WHAT NEEDS TO BE DONE:
Your job with the data below is to output exactly the lines from the one holding "Python values and" down to the one holding "value raise [TypeError], as", both included, and no others.
══════════
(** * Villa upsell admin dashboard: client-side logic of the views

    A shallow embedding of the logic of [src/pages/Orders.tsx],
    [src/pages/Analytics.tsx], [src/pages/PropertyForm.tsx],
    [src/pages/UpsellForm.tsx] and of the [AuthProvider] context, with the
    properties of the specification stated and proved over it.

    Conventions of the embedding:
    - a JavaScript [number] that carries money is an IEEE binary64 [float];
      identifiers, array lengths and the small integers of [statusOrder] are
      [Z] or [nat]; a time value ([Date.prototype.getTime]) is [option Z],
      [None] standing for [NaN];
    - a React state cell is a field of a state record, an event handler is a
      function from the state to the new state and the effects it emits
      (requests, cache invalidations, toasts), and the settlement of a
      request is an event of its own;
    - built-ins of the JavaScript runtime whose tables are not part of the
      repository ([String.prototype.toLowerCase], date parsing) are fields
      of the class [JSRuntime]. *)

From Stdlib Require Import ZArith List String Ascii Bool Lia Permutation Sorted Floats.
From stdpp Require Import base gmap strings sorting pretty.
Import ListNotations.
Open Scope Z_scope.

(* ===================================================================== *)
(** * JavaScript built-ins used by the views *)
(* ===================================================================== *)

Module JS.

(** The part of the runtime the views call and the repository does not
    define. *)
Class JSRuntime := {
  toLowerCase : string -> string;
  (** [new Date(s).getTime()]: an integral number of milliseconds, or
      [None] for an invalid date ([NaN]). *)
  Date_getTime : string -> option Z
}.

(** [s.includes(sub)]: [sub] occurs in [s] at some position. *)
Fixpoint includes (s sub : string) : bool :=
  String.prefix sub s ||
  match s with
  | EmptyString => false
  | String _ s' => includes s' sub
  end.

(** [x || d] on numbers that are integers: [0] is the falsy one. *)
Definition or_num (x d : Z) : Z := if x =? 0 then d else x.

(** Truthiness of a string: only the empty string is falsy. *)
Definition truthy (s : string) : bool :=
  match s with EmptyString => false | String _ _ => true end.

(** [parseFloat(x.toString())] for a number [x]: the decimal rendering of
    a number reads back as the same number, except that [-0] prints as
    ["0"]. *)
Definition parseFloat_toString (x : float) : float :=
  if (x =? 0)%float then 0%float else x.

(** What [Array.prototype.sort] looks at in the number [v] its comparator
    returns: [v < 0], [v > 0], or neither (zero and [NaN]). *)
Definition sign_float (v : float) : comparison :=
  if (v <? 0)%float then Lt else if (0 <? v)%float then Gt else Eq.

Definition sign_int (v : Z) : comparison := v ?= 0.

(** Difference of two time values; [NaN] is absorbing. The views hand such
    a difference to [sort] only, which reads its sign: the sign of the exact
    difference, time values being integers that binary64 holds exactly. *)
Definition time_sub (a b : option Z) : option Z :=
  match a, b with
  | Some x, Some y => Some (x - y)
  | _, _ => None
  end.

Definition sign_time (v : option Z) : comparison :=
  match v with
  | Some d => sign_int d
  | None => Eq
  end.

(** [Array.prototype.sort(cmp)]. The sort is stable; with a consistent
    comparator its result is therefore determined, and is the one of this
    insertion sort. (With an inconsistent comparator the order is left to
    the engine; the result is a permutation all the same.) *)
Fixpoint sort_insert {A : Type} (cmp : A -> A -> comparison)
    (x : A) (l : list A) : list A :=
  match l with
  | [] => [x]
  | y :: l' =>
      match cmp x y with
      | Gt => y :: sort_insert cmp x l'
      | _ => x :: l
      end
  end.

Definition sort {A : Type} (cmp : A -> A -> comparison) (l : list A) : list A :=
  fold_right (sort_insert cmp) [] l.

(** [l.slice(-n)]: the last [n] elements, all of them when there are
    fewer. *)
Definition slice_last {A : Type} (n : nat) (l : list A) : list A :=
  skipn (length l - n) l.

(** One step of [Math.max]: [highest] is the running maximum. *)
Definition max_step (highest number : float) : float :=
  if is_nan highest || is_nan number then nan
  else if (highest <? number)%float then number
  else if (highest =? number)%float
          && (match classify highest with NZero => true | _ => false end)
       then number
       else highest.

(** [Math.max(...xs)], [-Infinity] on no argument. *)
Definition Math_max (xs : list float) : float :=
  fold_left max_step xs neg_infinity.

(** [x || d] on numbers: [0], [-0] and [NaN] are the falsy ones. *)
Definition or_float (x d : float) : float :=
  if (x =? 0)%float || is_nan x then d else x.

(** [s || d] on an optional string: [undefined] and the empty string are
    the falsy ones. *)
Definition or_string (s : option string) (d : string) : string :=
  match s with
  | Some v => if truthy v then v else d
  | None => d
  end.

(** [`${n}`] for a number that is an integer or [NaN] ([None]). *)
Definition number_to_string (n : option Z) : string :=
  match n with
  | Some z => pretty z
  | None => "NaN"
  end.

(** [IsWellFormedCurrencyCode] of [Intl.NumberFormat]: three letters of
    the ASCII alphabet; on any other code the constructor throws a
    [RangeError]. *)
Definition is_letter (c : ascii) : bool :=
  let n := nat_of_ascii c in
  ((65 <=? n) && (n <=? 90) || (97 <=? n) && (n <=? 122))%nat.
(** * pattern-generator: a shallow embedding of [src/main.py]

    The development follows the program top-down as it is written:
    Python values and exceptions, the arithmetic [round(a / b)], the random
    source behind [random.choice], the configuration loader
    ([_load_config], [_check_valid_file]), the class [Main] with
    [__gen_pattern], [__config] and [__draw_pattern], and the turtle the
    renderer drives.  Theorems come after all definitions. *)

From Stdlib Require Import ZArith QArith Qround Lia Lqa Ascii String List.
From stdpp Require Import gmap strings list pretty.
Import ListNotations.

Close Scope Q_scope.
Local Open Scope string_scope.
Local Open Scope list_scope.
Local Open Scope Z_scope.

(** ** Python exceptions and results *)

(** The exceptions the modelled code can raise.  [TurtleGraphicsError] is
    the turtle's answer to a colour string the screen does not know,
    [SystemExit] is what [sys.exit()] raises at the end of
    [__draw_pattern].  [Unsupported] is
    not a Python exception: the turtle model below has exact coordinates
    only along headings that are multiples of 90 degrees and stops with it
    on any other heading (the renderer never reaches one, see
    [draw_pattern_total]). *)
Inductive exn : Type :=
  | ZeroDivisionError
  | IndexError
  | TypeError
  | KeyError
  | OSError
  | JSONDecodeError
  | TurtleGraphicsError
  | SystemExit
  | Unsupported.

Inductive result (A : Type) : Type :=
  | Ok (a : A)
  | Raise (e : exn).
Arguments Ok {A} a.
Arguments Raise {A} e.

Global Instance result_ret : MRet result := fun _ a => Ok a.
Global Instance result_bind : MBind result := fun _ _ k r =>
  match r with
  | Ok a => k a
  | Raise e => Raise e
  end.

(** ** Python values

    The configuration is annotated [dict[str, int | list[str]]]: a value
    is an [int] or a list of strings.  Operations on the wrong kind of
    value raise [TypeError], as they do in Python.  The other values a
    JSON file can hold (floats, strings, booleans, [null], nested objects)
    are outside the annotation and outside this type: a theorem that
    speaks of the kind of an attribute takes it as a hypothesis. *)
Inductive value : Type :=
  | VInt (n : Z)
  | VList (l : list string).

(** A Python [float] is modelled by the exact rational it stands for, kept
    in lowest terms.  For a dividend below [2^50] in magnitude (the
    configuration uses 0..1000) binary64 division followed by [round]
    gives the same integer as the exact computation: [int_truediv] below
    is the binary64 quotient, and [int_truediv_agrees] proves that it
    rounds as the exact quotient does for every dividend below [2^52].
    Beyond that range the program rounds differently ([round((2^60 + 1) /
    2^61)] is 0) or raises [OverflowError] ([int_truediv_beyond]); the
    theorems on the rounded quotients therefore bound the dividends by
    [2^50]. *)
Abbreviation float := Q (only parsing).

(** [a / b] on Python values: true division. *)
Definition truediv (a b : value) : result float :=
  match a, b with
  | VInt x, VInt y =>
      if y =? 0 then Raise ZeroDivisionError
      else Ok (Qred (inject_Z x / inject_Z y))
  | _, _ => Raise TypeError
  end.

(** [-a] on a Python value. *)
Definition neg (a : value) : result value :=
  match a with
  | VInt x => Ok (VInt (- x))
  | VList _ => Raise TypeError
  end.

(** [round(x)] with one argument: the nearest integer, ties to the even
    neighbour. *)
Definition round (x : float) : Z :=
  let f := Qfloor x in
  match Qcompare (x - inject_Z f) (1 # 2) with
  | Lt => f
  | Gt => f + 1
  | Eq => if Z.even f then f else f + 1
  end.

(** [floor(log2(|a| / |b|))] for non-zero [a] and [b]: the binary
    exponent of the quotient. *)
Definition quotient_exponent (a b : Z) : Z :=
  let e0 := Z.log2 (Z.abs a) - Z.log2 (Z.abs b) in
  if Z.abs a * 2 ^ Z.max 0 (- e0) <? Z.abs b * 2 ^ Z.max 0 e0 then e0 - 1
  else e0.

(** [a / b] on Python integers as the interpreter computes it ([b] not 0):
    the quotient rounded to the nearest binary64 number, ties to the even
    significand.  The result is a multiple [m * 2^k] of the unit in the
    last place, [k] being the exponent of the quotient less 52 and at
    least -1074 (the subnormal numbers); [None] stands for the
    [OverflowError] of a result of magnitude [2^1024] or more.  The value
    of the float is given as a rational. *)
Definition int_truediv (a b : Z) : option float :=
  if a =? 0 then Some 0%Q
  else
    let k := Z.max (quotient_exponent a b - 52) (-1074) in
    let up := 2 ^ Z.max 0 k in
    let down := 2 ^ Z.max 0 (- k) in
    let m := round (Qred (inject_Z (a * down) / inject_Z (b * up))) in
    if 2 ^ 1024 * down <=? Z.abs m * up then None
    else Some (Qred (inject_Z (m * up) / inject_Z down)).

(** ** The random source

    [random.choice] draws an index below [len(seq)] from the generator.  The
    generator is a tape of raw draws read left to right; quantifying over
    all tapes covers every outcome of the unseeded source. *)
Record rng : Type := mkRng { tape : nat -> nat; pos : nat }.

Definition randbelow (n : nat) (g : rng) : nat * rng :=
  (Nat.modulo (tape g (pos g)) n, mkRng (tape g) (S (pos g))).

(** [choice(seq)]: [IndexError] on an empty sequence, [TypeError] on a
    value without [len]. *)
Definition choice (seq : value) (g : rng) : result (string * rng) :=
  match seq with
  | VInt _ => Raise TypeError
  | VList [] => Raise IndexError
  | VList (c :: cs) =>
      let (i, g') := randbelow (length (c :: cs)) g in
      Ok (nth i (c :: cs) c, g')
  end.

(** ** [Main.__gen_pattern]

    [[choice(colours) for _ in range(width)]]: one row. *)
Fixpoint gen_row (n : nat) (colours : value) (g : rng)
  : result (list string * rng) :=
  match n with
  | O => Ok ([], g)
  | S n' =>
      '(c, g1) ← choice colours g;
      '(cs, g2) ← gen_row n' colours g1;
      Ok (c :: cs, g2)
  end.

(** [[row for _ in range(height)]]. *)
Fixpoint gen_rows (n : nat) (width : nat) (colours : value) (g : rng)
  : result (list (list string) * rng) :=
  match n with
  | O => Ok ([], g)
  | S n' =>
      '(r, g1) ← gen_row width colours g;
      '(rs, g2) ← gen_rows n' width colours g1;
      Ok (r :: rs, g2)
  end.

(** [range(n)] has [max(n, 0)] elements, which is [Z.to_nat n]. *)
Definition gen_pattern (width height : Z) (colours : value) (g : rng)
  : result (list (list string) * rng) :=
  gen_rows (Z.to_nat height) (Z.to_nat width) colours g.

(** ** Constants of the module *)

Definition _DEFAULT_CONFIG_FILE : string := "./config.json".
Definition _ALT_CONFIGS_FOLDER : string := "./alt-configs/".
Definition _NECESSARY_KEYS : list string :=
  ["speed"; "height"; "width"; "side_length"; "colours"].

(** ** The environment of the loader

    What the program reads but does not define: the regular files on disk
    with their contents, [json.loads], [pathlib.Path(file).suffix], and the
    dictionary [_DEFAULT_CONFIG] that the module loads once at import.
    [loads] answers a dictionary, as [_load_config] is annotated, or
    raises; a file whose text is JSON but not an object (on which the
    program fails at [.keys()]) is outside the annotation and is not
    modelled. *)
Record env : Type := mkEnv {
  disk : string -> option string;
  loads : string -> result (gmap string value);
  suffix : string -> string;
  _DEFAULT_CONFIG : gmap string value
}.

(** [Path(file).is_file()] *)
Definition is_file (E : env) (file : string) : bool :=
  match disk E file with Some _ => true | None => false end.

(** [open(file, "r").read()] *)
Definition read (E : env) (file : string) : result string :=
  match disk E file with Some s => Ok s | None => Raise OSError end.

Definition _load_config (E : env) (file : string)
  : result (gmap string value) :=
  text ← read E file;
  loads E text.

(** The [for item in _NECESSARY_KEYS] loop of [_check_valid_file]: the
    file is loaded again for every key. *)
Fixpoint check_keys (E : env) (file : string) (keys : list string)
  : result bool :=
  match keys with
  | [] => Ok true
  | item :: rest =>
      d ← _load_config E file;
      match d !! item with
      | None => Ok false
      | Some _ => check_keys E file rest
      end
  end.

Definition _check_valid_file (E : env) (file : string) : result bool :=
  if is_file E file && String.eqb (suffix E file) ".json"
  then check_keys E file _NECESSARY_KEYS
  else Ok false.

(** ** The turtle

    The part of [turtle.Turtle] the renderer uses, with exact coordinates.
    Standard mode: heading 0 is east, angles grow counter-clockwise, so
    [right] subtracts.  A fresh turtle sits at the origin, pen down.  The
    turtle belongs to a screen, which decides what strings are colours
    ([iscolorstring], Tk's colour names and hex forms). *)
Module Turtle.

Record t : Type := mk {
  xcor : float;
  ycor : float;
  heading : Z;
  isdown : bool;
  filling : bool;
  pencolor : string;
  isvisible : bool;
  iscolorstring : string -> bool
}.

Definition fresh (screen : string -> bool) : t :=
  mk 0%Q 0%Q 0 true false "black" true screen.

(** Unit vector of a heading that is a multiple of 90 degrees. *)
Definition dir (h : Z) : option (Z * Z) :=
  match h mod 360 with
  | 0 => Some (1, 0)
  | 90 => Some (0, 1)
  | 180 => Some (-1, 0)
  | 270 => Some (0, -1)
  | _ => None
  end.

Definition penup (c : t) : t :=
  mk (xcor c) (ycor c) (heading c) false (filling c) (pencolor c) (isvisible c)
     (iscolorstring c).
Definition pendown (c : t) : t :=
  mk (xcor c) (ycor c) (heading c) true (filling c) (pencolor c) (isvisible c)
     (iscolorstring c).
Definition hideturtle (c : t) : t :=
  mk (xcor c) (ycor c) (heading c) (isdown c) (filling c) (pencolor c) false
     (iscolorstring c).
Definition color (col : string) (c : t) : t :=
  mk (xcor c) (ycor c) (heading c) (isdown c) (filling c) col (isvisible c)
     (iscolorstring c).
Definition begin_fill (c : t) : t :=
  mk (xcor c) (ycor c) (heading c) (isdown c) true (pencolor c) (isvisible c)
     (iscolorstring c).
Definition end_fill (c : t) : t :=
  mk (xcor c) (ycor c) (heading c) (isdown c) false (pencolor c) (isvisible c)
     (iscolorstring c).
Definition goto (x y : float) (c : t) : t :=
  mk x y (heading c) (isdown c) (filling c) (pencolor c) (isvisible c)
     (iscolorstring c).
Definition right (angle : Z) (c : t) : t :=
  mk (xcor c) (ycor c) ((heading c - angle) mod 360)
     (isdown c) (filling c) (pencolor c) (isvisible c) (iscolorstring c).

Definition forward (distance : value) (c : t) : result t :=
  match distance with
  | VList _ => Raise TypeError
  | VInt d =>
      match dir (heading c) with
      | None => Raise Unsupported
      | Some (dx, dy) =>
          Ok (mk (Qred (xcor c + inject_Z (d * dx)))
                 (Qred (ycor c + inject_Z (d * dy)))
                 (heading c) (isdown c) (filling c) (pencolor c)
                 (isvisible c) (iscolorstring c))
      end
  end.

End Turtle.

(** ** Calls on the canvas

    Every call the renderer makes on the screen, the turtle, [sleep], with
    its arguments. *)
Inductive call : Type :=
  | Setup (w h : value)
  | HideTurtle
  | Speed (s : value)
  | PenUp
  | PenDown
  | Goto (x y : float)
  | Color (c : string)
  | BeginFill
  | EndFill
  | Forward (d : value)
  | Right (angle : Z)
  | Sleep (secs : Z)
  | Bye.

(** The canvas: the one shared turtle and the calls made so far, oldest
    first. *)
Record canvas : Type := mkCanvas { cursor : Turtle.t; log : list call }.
══════════
EXPECTED ANSWER:
    Python values and exceptions, the arithmetic [round(a / b)], the random
    source behind [random.choice], the configuration loader
    ([_load_config], [_check_valid_file]), the class [Main] with
    [__gen_pattern], [__config] and [__draw_pattern], and the turtle the
    renderer drives.  Theorems come after all definitions. *)

From Stdlib Require Import ZArith QArith Qround Lia Lqa Ascii String List.
From stdpp Require Import gmap strings list pretty.
Import ListNotations.

Close Scope Q_scope.
Local Open Scope string_scope.
Local Open Scope list_scope.
Local Open Scope Z_scope.

(** ** Python exceptions and results *)

(** The exceptions the modelled code can raise.  [TurtleGraphicsError] is
    the turtle's answer to a colour string the screen does not know,
    [SystemExit] is what [sys.exit()] raises at the end of
    [__draw_pattern].  [Unsupported] is
    not a Python exception: the turtle model below has exact coordinates
    only along headings that are multiples of 90 degrees and stops with it
    on any other heading (the renderer never reaches one, see
    [draw_pattern_total]). *)
Inductive exn : Type :=
  | ZeroDivisionError
  | IndexError
  | TypeError
  | KeyError
  | OSError
  | JSONDecodeError
  | TurtleGraphicsError
  | SystemExit
  | Unsupported.

Inductive result (A : Type) : Type :=
  | Ok (a : A)
  | Raise (e : exn).
Arguments Ok {A} a.
Arguments Raise {A} e.

Global Instance result_ret : MRet result := fun _ a => Ok a.
Global Instance result_bind : MBind result := fun _ _ k r =>
  match r with
  | Ok a => k a
  | Raise e => Raise e
  end.

(** ** Python values

    The configuration is annotated [dict[str, int | list[str]]]: a value
    is an [int] or a list of strings.  Operations on the wrong kind of
    value raise [TypeError], as they do in Python.  The other values a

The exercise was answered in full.